Visa has been thinking big about this sector for several years now, most noticeably rolling out Visa Installments pilots and launches in partnership with issuers around the world from Malaysia to North America. Visa Installments, argues the network, is perfectly placed to benefit all sides of the four-party scheme: consumers enjoy the flexibility of an additional payment option, while merchants can increase their sales and conversion rates. Lenders, for their part, gain a new source of revenue and enjoy a deepened relationship with cardholders, as do acquirers with their customers: merchants. Now, with BNPL taking its place in the Visa Ready stable, a new chapter seems set to begin.

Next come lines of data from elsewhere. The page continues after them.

(** Python [==] on two scalars; NaN equals nothing. *)
Definition eq (a b : value) : bool :=
  match a, b with
  | VNull, _ | _, VNull => false
  | _, _ =>
      match number a, number b with
      | Some x, Some y => bool_decide (x = y)
      | _, _ => bool_decide (a = b)
      end
  end.

(** [a - b] and [a / b] on scalars: NaN propagates, text and booleans
    are refused.  A zero divisor gives inf or NaN, both NaN here. *)
Definition sub (a b : value) : result value :=
  match a, b with
  | VNull, (VNull | VInt _ | VFloat _) | (VInt _ | VFloat _), VNull => Ok VNull
  | _, _ =>
      match number a, number b with
      | Some x, Some y => Ok (VFloat (x - y))
      | _, _ => Raise (TypeError "unsupported operand type(s) for -")
      end
  end.

Definition div (a b : value) : result value :=
  match a, b with
  | VNull, (VNull | VInt _ | VFloat _) | (VInt _ | VFloat _), VNull => Ok VNull
  | _, _ =>
      match number a, number b with
      | Some x, Some y =>
          Ok (if decide (y = 0%Qc) then VNull else VFloat (x / y))
      | _, _ => Raise (TypeError "unsupported operand type(s) for /")
      end
  end.

Fixpoint map_result {A B} (f : A → result B) (l : list A) : result (list B) :=
  match l with
  | [] => Ok []
  | a :: l' =>
      match f a with
      | Raise e => Raise e
      | Ok b =>
          match map_result f l' with
          | Raise e => Raise e
          | Ok bs => Ok (b :: bs)
          end
      end
  end.

(** [series - scalar] and [series / scalar] *)
Definition series_sub (cells : list value) (b : value) : result (list value) :=
  map_result (λ a, sub a b) cells.
Definition series_div (cells : list value) (b : value) : result (list value) :=
  map_result (λ a, div a b) cells.

(** [Series.mean()] and [Series.std()] (sample deviation, [ddof=1]);
    the square root is the caller's. *)
Definition Qc_sum (l : list Qc) : Qc := foldr Qcplus 0%Qc l.

Definition mean (cells : list value) : result value :=
  match numbers cells with
  | None => Raise (TypeError "Could not convert to numeric")
  | Some [] => Ok VNull
  | Some l => Ok (VFloat (Qc_sum l / Qc_of_Z (Z.of_nat (length l))))
  end.

Definition std (sqrt : Qc → Qc) (cells : list value) : result value :=
  match numbers cells with
  | None => Raise (TypeError "Could not convert to numeric")
  | Some l =>
      if decide (length l < 2)%nat then Ok VNull
      else
        let n := Qc_of_Z (Z.of_nat (length l)) in
        let m := (Qc_sum l / n)%Qc in
        Ok (VFloat (sqrt (Qc_sum ((λ x, (x - m) * (x - m))%Qc <$> l) / (n - 1))%Qc))
  end.

End pd.

(** ** What the package gets from outside

    Files and the pandas routines whose results no property below
    depends on are taken as given functions. *)

Record Externals := {
  (** [numpy.sqrt] *)
  np_sqrt : Qc → Qc;
  (** [Series.astype(dtype)] *)
  astype : list value → string → result (list value);
  (** [df.groupby(group_by).agg(agg_func).reset_index()] *)
  groupby_agg : DataFrame → list string → list (string * string) → result DataFrame;
  (** [DataExtractor.extract(file_path, file_type)] *)
  extractor_extract : string → option string → result DataFrame;
  (** [DataLoader.load(df, file_path, file_type)] *)
  loader_load : DataFrame → string → option string → result unit;
  (** [str(x)] and [float(s)] for a float [x] and a string [s] *)
  str_of_float : Qc → string;
  float_of_str : string → option Qc;
  (** [datetime.strptime(date_str, format)] succeeds *)
  strptime : string → string → bool
}.

(** A row as the function given to [df.apply(func, axis=1)] sees it. *)
Definition labelled_row : Type := list (string * value).

(** ** etl/transformers/data_transformer.py

    Every method is a computation on the frame object it is given: the
    ones that assign to [df[column]] change that object, the others
    return a new frame and leave it alone. *)

Module DataTransformer.
Section methods.
Context (ext : Externals).
Lemma _merge_dicts_get (a b : entries) (k : string) :
  NoDup (keys b) →
  dict_get k (_merge_dicts a b) =
  match dict_get k b with
  | None => dict_get k a
  | Some vb =>
      match dict_get k a, vb with
      | Some (VDict da), VDict db => Some (VDict (_merge_dicts da db))
      | _, _ => Some vb
      end
  end.
Proof.
  revert a. induction b as [|key value rest IH]; intros a Hnd; [done|].
  simpl in Hnd. apply NoDup_cons in Hnd as [Hnin Hnd].
  rewrite _merge_dicts_cons, (IH _ Hnd).
  destruct (merge_step_set key value a) as (x & -> & Hx). simpl.
  destruct (decide (key = k)) as [->|Hne].
  - apply dict_get_None in Hnin. rewrite Hnin, dict_get_set_eq, Hx.
    by destruct (dict_get k a) as [[]|], value.
  - by rewrite (dict_get_set_ne _ _ _ _ Hne).
Qed.

Lemma _merge_dicts_keys (a b : entries) :
  NoDup (keys b) →
  keys (_merge_dicts a b) = (keys a ++ filter (λ k, k ∉ keys a) (keys b))%list.
Proof.
  revert a. induction b as [|key value rest IH]; intros a Hnd.
  - simpl. by rewrite app_nil_r.
  - simpl in Hnd. apply NoDup_cons in Hnd as [Hnin Hnd].
    rewrite _merge_dicts_cons, (IH _ Hnd).
    destruct (merge_step_set key value a) as (x & -> & _).
    rewrite dict_set_keys. simpl. rewrite filter_cons.
    destruct (decide (key ∈ keys a)) as [Hin|Hna].
    + rewrite decide_False by auto. done.
    + rewrite decide_True by done. rewrite <- app_assoc. simpl. do 2 f_equal.
      apply filter_ext_elem. intros k Hk. rewrite not_elem_of_app.
      split; [tauto|]. intros ?. split; [done|].
      intros ->%list_elem_of_singleton. done.
Qed.

(** C7. [_merge_dicts(a, b)] is right-biased and deep.  For a dict [b]
    (its keys are distinct): the value at a key of [b] is the recursive
    merge when the values of [a] and [b] at that key are both dicts, and the
    value of [b] otherwise; a key outside [b] keeps the value it has in [a];
    the keys of [a] keep their order and the new keys of [b] follow.  In
    particular [{"a": {"b": 1, "c": 2}}] merged with, and patched by,
    [{"a": {"b": 99}}] is [{"a": {"b": 99, "c": 2}}]. *)
Theorem merge_dicts_right_biased_deep (a b : entries) :
  NoDup (keys b) →
  (∀ k,
     dict_get k (_merge_dicts a b) =
     match dict_get k b with
     | None => dict_get k a
     | Some vb =>
         match dict_get k a, vb with
         | Some (VDict da), VDict db => Some (VDict (_merge_dicts da db))
         | _, _ => Some vb
         end
     end)
  ∧ keys (_merge_dicts a b) = (keys a ++ filter (λ k, k ∉ keys a) (keys b))%list
  ∧ _merge_dicts
      (dict_of [("a", VDict (dict_of [("b", VInt 1); ("c", VInt 2)]))])
      (dict_of [("a", VDict (dict_of [("b", VInt 99)]))])
    = dict_of [("a", VDict (dict_of [("b", VInt 99); ("c", VInt 2)]))]
  ∧ value (VPartial Partial (dict_of [("a", VDict (dict_of [("b", VInt 99)]))]))
          (VDict (dict_of [("a", VDict (dict_of [("b", VInt 1); ("c", VInt 2)]))]))
    = Ok (VDict (dict_of [("a", VDict (dict_of [("b", VInt 99); ("c", VInt 2)]))])).
Proof.
  intros Hnd. split_and!.
  - intros k. by apply _merge_dicts_get.
  - by apply _merge_dicts_keys.
  - reflexivity.
  - reflexivity.
Qed.

Lemma merge_dicts_right_biased_deep_witness :
  dict_get "a"
    (_merge_dicts
       (dict_of [("x", VInt 0); ("a", VDict (dict_of [("b", VInt 1); ("c", VInt 2)]))])
       (dict_of [("a", VDict (dict_of [("b", VInt 99)])); ("y", VInt 5)]))
  = Some (VDict (_merge_dicts (dict_of [("b", VInt 1); ("c", VInt 2)])
                              (dict_of [("b", VInt 99)]))).
Proof.
  assert (NoDup (keys (dict_of [("a", VDict (dict_of [("b", VInt 99)])); ("y", VInt 5)])))
    as Hnd.
  { simpl. apply NoDup_cons. split.
    - intros H. apply elem_of_cons in H as [H|H]; [discriminate|].
      by apply elem_of_nil in H.
    - apply NoDup_singleton. }
  exact (proj1 (merge_dicts_right_biased_deep
    (dict_of [("x", VInt 0); ("a", VDict (dict_of [("b", VInt 1); ("c", VInt 2)]))])
    (dict_of [("a", VDict (dict_of [("b", VInt 99)])); ("y", VInt 5)]) Hnd) "a").
Defined.

(** ** A nested record patched by a plain mapping *)


Lemma keys_dict_get key d : key ∈ keys d → ∃ v, dict_get key d = Some v.
Proof.
  intros Hin. destruct (dict_get key d) as [v|] eqn:E; [eauto|].
  by apply dict_get_None in E.
Qed.





(** The example of the spec: [addr.city] becomes ["Y"], [addr.street] is
    untouched. *)
Lemma nested_record_patch_example :
  value (VPartial Partial (dict_of [("addr", VDict (dict_of [("city", VStr "Y")]))]))
        user_n
  = Ok (VModel User
          (dict_of [("name", VStr "n");
                    ("addr", VModel Address
                               (dict_of [("street", VStr "A"); ("city", VStr "Y")]))])).
Proof. reflexivity. Qed.

(** ** Index-targeted edits of a sequence *)


Lemma target_of_nat idx_str n i :
  py_int idx_str = Ok (Z.of_nat i) → (i < n)%nat → target idx_str n = Some i.
Proof.
  intros Hint Hlt. unfold target. rewrite Hint.
  replace ((0 <=? Z.of_nat i) && (Z.of_nat i <? Z.of_nat n))%Z with true by lia.
  by rewrite Nat2Z.id.
Qed.

Lemma target_Some_py_int idx_str n i :
  target idx_str n = Some i → py_int idx_str = Ok (Z.of_nat i).
Proof.
  unfold target. destruct (py_int idx_str) as [idx|]; [|done].
  destruct (_ && _)%Z eqn:E; [|done]. intros [= <-]. f_equal. lia.
Qed.











(** * Further properties of the value layer *)

(** ** What a patch keeps of a record and of a mapping *)



Lemma _partial_dict_loop_keys self_value d result r :
  NoDup (keys d) →
  for_items (_partial_dict_body self_value) d result = Ok r →
  keys r = (keys result ++ filter (λ k, k ∉ keys result) (keys d))%list.
Proof.
  revert result. induction d as [|key v rest IH]; intros result Hnd.
  - simpl. intros [= ->]. by rewrite app_nil_r.
  - simpl in Hnd. apply NoDup_cons in Hnd as [Hnin Hnd].
    rewrite for_items_cons. intros (r' & Hbody & Hrest)%bind_Ok.
    rewrite (IH _ Hnd Hrest).
    apply _partial_dict_body_Ok in Hbody as [x ->].
    rewrite dict_set_keys. simpl. rewrite filter_cons.
    destruct (decide (key ∈ keys result)) as [Hin|Hna].
    + rewrite decide_False by auto. done.
    + rewrite decide_True by done. rewrite <- app_assoc. simpl. do 2 f_equal.
      apply filter_ext_elem. intros k Hk. rewrite not_elem_of_app.
      split; [tauto|]. intros ?. split; [done|].
      intros ->%list_elem_of_singleton. done.
Qed.

(** X2. Applying a patch to a mapping never drops or reorders a key of the
    original: the keys of the result are the keys of the original, in their
    order, followed by the keys of the patch that the original does not
    have, in the order of the patch.  A patch whose overrides are neither
    mappings nor partials always returns. *)
Theorem mapping_keys_kept (cls : partial_class) (data m : entries) :
  NoDup (keys data) →
  (∀ r, value (VPartial cls data) (VDict m) = Ok r →
     ∃ m', r = VDict m'
           ∧ keys m' = (keys m ++ filter (λ k, k ∉ keys m) (keys data))%list)
  ∧ ((∀ k v, (k, v) ∈ items data → plain v = true) →
     ∃ m', value (VPartial cls data) (VDict m) = Ok (VDict m')
           ∧ keys m' = (keys m ++ filter (λ k, k ∉ keys m) (keys data))%list).
Proof.
  intros Hnd.
  assert (∀ r, value (VPartial cls data) (VDict m) = Ok r →
     ∃ m', r = VDict m'
           ∧ keys m' = (keys m ++ filter (λ k, k ∉ keys m) (keys data))%list)
    as Hkeys.
  { intros r. rewrite value_dict, _partial_dict_eq.
    intros (m' & Hloop & [= <-])%bind_Ok. exists m'. split; [done|].
    by eapply _partial_dict_loop_keys. }
  split; [done|]. intros Hplain.
  destruct (value_plain_total cls data (VDict m) Hplain) as [r Hr].
  destruct (Hkeys r Hr) as (m' & -> & Hk). eauto.
Qed.

Lemma mapping_keys_kept_witness :
  ∃ m', value (VPartial Partial (dict_of [("y", VInt 2); ("x", VInt 3)]))
              (VDict (dict_of [("x", VInt 1); ("w", VInt 0)]))
        = Ok (VDict m')
        ∧ keys m' = ["x"; "w"; "y"].
Proof.
  destruct (mapping_keys_kept Partial (dict_of [("y", VInt 2); ("x", VInt 3)])
              (dict_of [("x", VInt 1); ("w", VInt 0)])) as [_ H].
  - apply NoDup_cons. split; [|apply NoDup_singleton].
    intros ?%list_elem_of_singleton. discriminate.
  - apply H. intros k v Hin.
    apply elem_of_cons in Hin as [[= -> ->]|Hin]; [reflexivity|].
    apply elem_of_cons in Hin as [[= -> ->]|Hin]; [reflexivity|].
    by apply elem_of_nil in Hin.
Defined.

(** ** A patch without partials on a mapping is a merge *)

Lemma _partial_dict_body_no_partial self_value key v result :
  is_partial v = false →
  _partial_dict_body self_value key v result = Ok (merge_step key v result).
Proof.
  intros Hv. unfold _partial_dict_body, merge_step.
  destruct (dict_get key result) as [ov|]; [|done]. rewrite Hv.
  by destruct ov, v.
Qed.

Lemma _partial_dict_loop_no_partial (data m : entries) :
  (∀ k v, (k, v) ∈ items data → is_partial v = false) →
  for_items (_partial_dict_body value) data m = Ok (_merge_dicts m data).
Proof.
  revert m. induction data as [|key v rest IH]; intros m Hfree; [done|].
  rewrite for_items_cons, _merge_dicts_cons, _partial_dict_body_no_partial.
  - simpl. apply IH. intros k v' H. apply (Hfree k). simpl. apply elem_of_cons; auto.
  - apply (Hfree key). simpl. apply elem_of_cons; auto.
Qed.

(** X3. When no override of the patch is a partial, applying the patch to
    a mapping is [_merge_dicts] of the original and the overrides: it
    always returns, and returns the deep right-biased merge. *)
Theorem partial_free_patch_is_merge (cls : partial_class) (data m : entries) :
  (∀ k v, (k, v) ∈ items data → is_partial v = false) →
  value (VPartial cls data) (VDict m) = Ok (VDict (_merge_dicts m data)).
Proof.
  intros Hfree. rewrite value_dict, _partial_dict_eq.
  by rewrite _partial_dict_loop_no_partial.
Qed.

Lemma partial_free_patch_is_merge_witness :
  value (VPartial Partial (dict_of [("a", VDict (dict_of [("b", VInt 99)]));
                                     ("l", VList [VInt 3])]))
        (VDict (dict_of [("a", VDict (dict_of [("b", VInt 1); ("c", VInt 2)]));
                         ("l", VList [VInt 1; VInt 2])]))
  = Ok (VDict (_merge_dicts
                 (dict_of [("a", VDict (dict_of [("b", VInt 1); ("c", VInt 2)]));
                           ("l", VList [VInt 1; VInt 2])])
                 (dict_of [("a", VDict (dict_of [("b", VInt 99)]));
                           ("l", VList [VInt 3])]))).
Proof.
  apply partial_free_patch_is_merge. intros k v H.
  apply elem_of_cons in H as [[= -> ->]|H]; [reflexivity|].
  apply elem_of_cons in H as [[= -> ->]|H]; [reflexivity|].
  by apply elem_of_nil in H.
Defined.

There's nothing like having deep pockets when breaking into a new market: a perfect example this week comes from the United Kingdom, where Chase UK is launching a referral-bonus scheme to promote its new digital current account offering. Participating customers will receive £20 ($24.50) for each recommendation that results in a new current account being opened. The offer can be availed of up to 20 times, which amounts to £400: a handy bonus at any time but especially so in a country which has seen energy costs soar amid several developments that have hit British household accounts hard this year. This is not the first eyecatching incentive from the bank: in late March it unveiled a savings account that boasted a 1.5 percent interest rate, orders of magnitude more generous than the rates on offer from leading high-street banks, which have been charting a course closer to zero for several years now.
One of Europe's top processors, Milan-headquartered Nexi, has just reported a seven percent revenue bump for the first quarter, boosted by tourism's return to life. Nexi has featured in this newsletter several times in the past year as it expands across its home continent, picking the fruits of the continent's single market. A key benefit of the Single Euro Payments Area (SEPA), for example, is that a financial services provider can launch in 36 countries simultaneously. This month in fact, Citi was able to do just that with the arrival of its SEPA Instant Payments service, running on real-time infrastructure for businesses serving European customers.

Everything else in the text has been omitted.